NJ dog owners beware: A deadly canine virus is exploding
It's no risk to humans. But it can kill your dog. And it's exploding right now.
Parvovirus is highly contagious and left untreated it's fatal to dogs 90% of the time.
Last year New Jersey experienced an uptick in cases and if New York City is any indication it's bad news for New Jersey and, frankly, the rest of the country.
The New York Post is reporting 25 cases of parvo so far this spring whereas last year it was only 5. The numbers have veterinarians alarmed. Now there's good news and bad news in all of this.
Good news is there's a vaccine against parvovirus. Bad news is your dog can still contract it even with vaccination. Why? Because parvovirus, like our human influenza, has different strains and is always changing.
Puppies who are vaccinated can have an immune response from their mother's milk which can interfere with the parvo vaccine being effective.
So even if your dog is vaccinated, with a 90% fatality rate when left untreated you need to really watch out for this.
Here are the signs your dog may have parvovirus.
- Loss of appetite
- Abdominal pain
- Bloody diarrhea
It can happen to dogs of any age but the younger a dog is the more susceptible to parvo they are. It is spread dog-to-dog but if your dog is never around other dogs don't assume they're safe. A person can carry it without developing any illness then give it to their own dog. Also this virus can linger on surfaces for literally weeks. Disinfecting surface areas your dog comes in contact with can help.
Why is it suddenly spiking? Scientists say the warm winter we just had didn't help to kill off existing parvovirus like a cold winter normally would every year. Spring is when it rebounds so with a mild winter it's coming back with a vengeance.
If you see signs your dog may have parvo get them to a vet immediately. Left untreated parvovirus can kill in 48 to 72 hours.
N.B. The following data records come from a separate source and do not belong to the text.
(** X20.  When the remote side fails three times.  An admitted call with a
    proper query and nothing else, all three attempts of which throw, is
    answered [API_CONNECTION_ERROR]; the error text wraps the aggregated
    failure of the last attempt, three requests with [limit = 100] were
    sent, and 1 s and 2 s were slept between them. *)
Theorem api_failure_reported (B : Builtins SearchResult) apiToken baseUrl (s : string)
    clientId w :
  RateLimiter.allowed (RateLimiter.checkLimit (clock w) clientId (limiter w)).1 = true →
  query_is_empty B (VStr s) = Normal false →
  (∀ i, (i < 3)%nat → attempt_throws (upcoming w i)) →
  ∃ r w' tr,
    executeSearchLogs B apiToken baseUrl (VObj [("query", VStr s)]) clientId w = (Normal r, w')
    ∧ ErrorHandler.success r = false
    ∧ ErrorHandler.code r = Some "API_CONNECTION_ERROR"
    ∧ ErrorHandler.error r
      = Some ("Papertrail API request failed: Failed after 3 attempts: "
              +:+ message (attempt_error (upcoming w 2)))
    ∧ trace w' = trace w ++ tr
    ∧ sent_limits tr = [VNum (Int 100); VNum (Int 100); VNum (Int 100)]
    ∧ sleeps tr = [1000; 2000].
Proof.
  intros Hallow Hquery Hthrow.
  rewrite (executeSearchLogs_query_only B apiToken baseUrl s clientId w Hallow Hquery).
  cbv zeta.
  set (w1 := set_limiter w (RateLimiter.checkLimit (clock w) clientId (limiter w)).2).
  destruct (searchLogs_exhausted (new_client apiToken baseUrl) (VStr s)
              [("limit", VNum (Int 100))] w1 2)
    as (ps & w' & Hrun & Htr & _ & Hlim); [done|exact Hthrow|].
  rewrite Hrun. cbn [fst snd].
  eexists _, w', _. split; [reflexivity|]. split; [done|]. split; [done|].
  split; [done|]. split; [exact Htr|].
  unfold sent_limits. rewrite retry_events_fetches. cbn [replicate map params].
  rewrite Hlim. split; [done|].
  rewrite (retry_events_sleeps 3 _ 3 1) by done. reflexivity.
Qed.

Lemma api_failure_reported_witness :
  let w := initial_world 1700000000000 (RateLimiter.new None None 60 10)
             (always 20 (Responded 503 "unavailable" None)) in
  ∃ r w' tr,
    executeSearchLogs sample_builtins "token" "https://papertrailapp.com/api/v1"
      (VObj [("query", VStr "error")]) "default" w = (Normal r, w')
    ∧ ErrorHandler.code r = Some "API_CONNECTION_ERROR"
    ∧ ErrorHandler.error r
      = Some "Papertrail API request failed: Failed after 3 attempts: Papertrail API error (503): unavailable"
    ∧ trace w' = trace w ++ tr
    ∧ sleeps tr = [1000; 2000].
Proof.
  intros w.
  destruct (api_failure_reported sample_builtins "token" "https://papertrailapp.com/api/v1"
              "error" "default" w) as (r & w' & tr & Hrun & _ & Hcode & Herr & Htr & _ & Hsl).
  - vm_compute. reflexivity.
  - vm_compute. reflexivity.
  - intros i _. left. reflexivity.
  - exists r, w', tr. split; [exact Hrun|]. split; [exact Hcode|].
    split; [exact Herr|]. split; [exact Htr | exact Hsl].
Defined.

End ToolFailure.

Section ConfigFacts.
Import JS Config.

(** X21.  [getEnv].  With a default it never throws, and an unset or empty
    variable yields the default.  Without a default it throws exactly when
    the variable is unset; a variable set to the empty string yields
    [undefined] without an error.  It never yields the empty string unless
    that is the default. *)
Theorem getEnv_defaults (env : gmap string string) (key : string) :
  (∀ d, ∃ r, getEnv env key (Some d) = Normal r
             ∧ (r = env !! key ∧ r ≠ Some EmptyString ∧ r ≠ None
                ∨ r = Some d ∧ (env !! key = None ∨ env !! key = Some EmptyString)))
  ∧ (env !! key = None ↔ ∃ err, getEnv env key None = Throw err)
  ∧ (env !! key = Some EmptyString → getEnv env key None = Normal None)
  ∧ (∀ d, getEnv env key d = Normal (Some EmptyString) → d = Some EmptyString).
Proof.
  unfold getEnv. destruct (env !! key) as [v|] eqn:E.
  - assert (String.eqb v EmptyString = true ↔ v = EmptyString) as Heq
      by apply String.eqb_eq.
    destruct (String.eqb v EmptyString) eqn:Ev.
    + pose proof (proj1 Heq eq_refl) as ->.
      split; [intros d; eexists; split; [reflexivity|]; right; auto|].
      split; [split; [discriminate | by intros [? ?]]|].
      split; [done|]. by intros [d|] [= ->].
    + assert (v ≠ EmptyString) as Hne by (intros ->; simpl in Ev; discriminate).
      split; [intros d; eexists; split; [reflexivity|]; left; repeat split; congruence|].
      split; [split; [discriminate | by intros [? ?]]|].
      split; [congruence|]. intros [d|] [= ->]; done.
  - split; [intros d; eexists; split; [reflexivity|]; right; auto|].
    split; [split; [eauto | done]|].
    split; [discriminate|]. by intros [d|] [= ->].
Qed.
Lemma same_coordinated_step p q a :
  same_coordinated p q ->
  same_coordinated (Dashboard.step p a)
    (if touches_coordinated a then Dashboard.step q a else q).
Proof.
  intros (Hc & Hs & Hp). destruct a as [t | now d | |]; simpl.
  - unfold Dashboard.handleTransfer.
    destruct (Dashboard.isPaused p) eqn:Hpp; repeat split; simpl; congruence.
  - unfold Dashboard.handleCoordinated. rewrite <- Hp, <- Hs, <- Hc.
    destruct (Dashboard.isPaused p) eqn:Hpp; [repeat split; simpl; congruence |].
    destruct (JS.has _ _); repeat split; simpl; congruence.
  - by repeat split.
  - repeat split; simpl; congruence.
Qed.

Lemma run_cons a acts p :
  Dashboard.run (a :: acts) p = Dashboard.run acts (Dashboard.step p a).
Proof. reflexivity. Qed.

Lemma same_transfers_run acts p q :
  same_transfers p q ->
  same_transfers (Dashboard.run acts p)
    (Dashboard.run (List.filter touches_transfers acts) q).
Proof.
  revert p q. induction acts as [| a acts IH]; intros p q H; [done |].
  rewrite run_cons. simpl List.filter.
  pose proof (same_transfers_step p q a H) as Hstep.
  destruct (touches_transfers a); [rewrite run_cons |]; by apply IH.
Qed.

Lemma same_coordinated_run acts p q :
  same_coordinated p q ->
  same_coordinated (Dashboard.run acts p)
    (Dashboard.run (List.filter touches_coordinated acts) q).
Proof.
  revert p q. induction acts as [| a acts IH]; intros p q H; [done |].
  rewrite run_cons. simpl List.filter.
  pose proof (same_coordinated_step p q a H) as Hstep.
  destruct (touches_coordinated a); [rewrite run_cons |]; by apply IH.
Qed.

(** The transfer mini-feed keeps no dedup set: a transfer whose
    signature is the one of the buffered transfer is put in front all the
    same, and the only key memory of the page, the one of the coordinated
    mini-feed, stays empty. *)
Lemma C6_transfer_minifeed_counterexample :
  let s1 := sample_transfer (Some "S1") in
  let p := Dashboard.run [Dashboard.Transfer s1] Dashboard.initial in
  Dashboard.recentTransfers p = [s1] /\
  JS.truthy (TransferEvent.signature s1) = true /\
  Dashboard.recentTransfers (Dashboard.handleTransfer s1 p).1 = [s1; s1] /\
  Dashboard.seenCoordinated (Dashboard.handleTransfer s1 p).1 = [] /\
  ~ transfer_minifeed_dedups.
Proof.
  intros s1 p. do 4 (split; [reflexivity |]).
  intros Hdedups.
  specialize (Hdedups [Dashboard.Transfer s1] s1 s1).
  cbv zeta in Hdedups. fold p in Hdedups.
  assert (Dashboard.recentTransfers (Dashboard.handleTransfer s1 p).1 =
          Dashboard.recentTransfers p) as Hnoop.
  { apply Hdedups; [by constructor | reflexivity | reflexivity]. }
  apply (f_equal length) in Hnoop. discriminate Hnoop.
Qed.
As if all that isn't enough to worry about for your fur baby, here are some things to know. A brief list of seven human foods you might not know are deadly for dogs. I'm offering this not to be alarmist but to be helpful since we're already on the subject of protecting your pet.
Read this list and I bet you'll find some of these surprising. I know I did.
Seven human foods that can kill your dog
Avocados contain a toxin called persin. To a human it's harmless but to a dog it can cause fluid to accumulate in their lungs and deprive them of oxygen and potentially kill them. Persin is in every part of an avocado so don't give them any.
Anything with caffeine
Coffee, soda, tea, anything that contains caffeine can be bad news for your pooch. Caffeine speeds up a dog's heart rate and 2–4 hours after consuming caffeine, dogs may experience excessive thirst, loss of bladder control, vomiting, and diarrhea. Enough caffeine and they will die.
Grapes and raisins
Believe it or not grapes and raisins are horribly toxic to canines. They cause rapid kidney failure and can be fatal even in small amounts.
Xylitol is a sugar alcohol which is found in some candy, some baked goods, toothpaste and chewing gum. If your dog gets into it, after thirty minutes their blood glucose can significantly drop and they can suffer vomiting, coma, seizures and death.
Not good for humans but potentially deadly for dogs given enough of it. Salt could result in neurological disorders, cerebral edema, vomiting, diarrhea, fever, and seizures. In extreme cases though salt can be fatal for a dog.
This one we all know. We've heard it for years. Chocolate can kill a dog. That's because it not only contains caffeine but also theobromine. Both are very hard for canines to metabolize. They can cause stomach pain, vomiting, diarrhea, and dehydration.
Ultimately, depending on how much chocolate they eat, it can cause heart attacks, internal bleeding and death. Did you know the kind of chocolate matters too? The worst for dogs is dark and unsweetened chocolate.
Some may think it's fun to share a little of their beer or other alcohol with their furry best friend but you're not doing them any favors. Alcohol, even in small amounts, can make a dog sick, but in larger amounts can result in lung failure, seizures and death.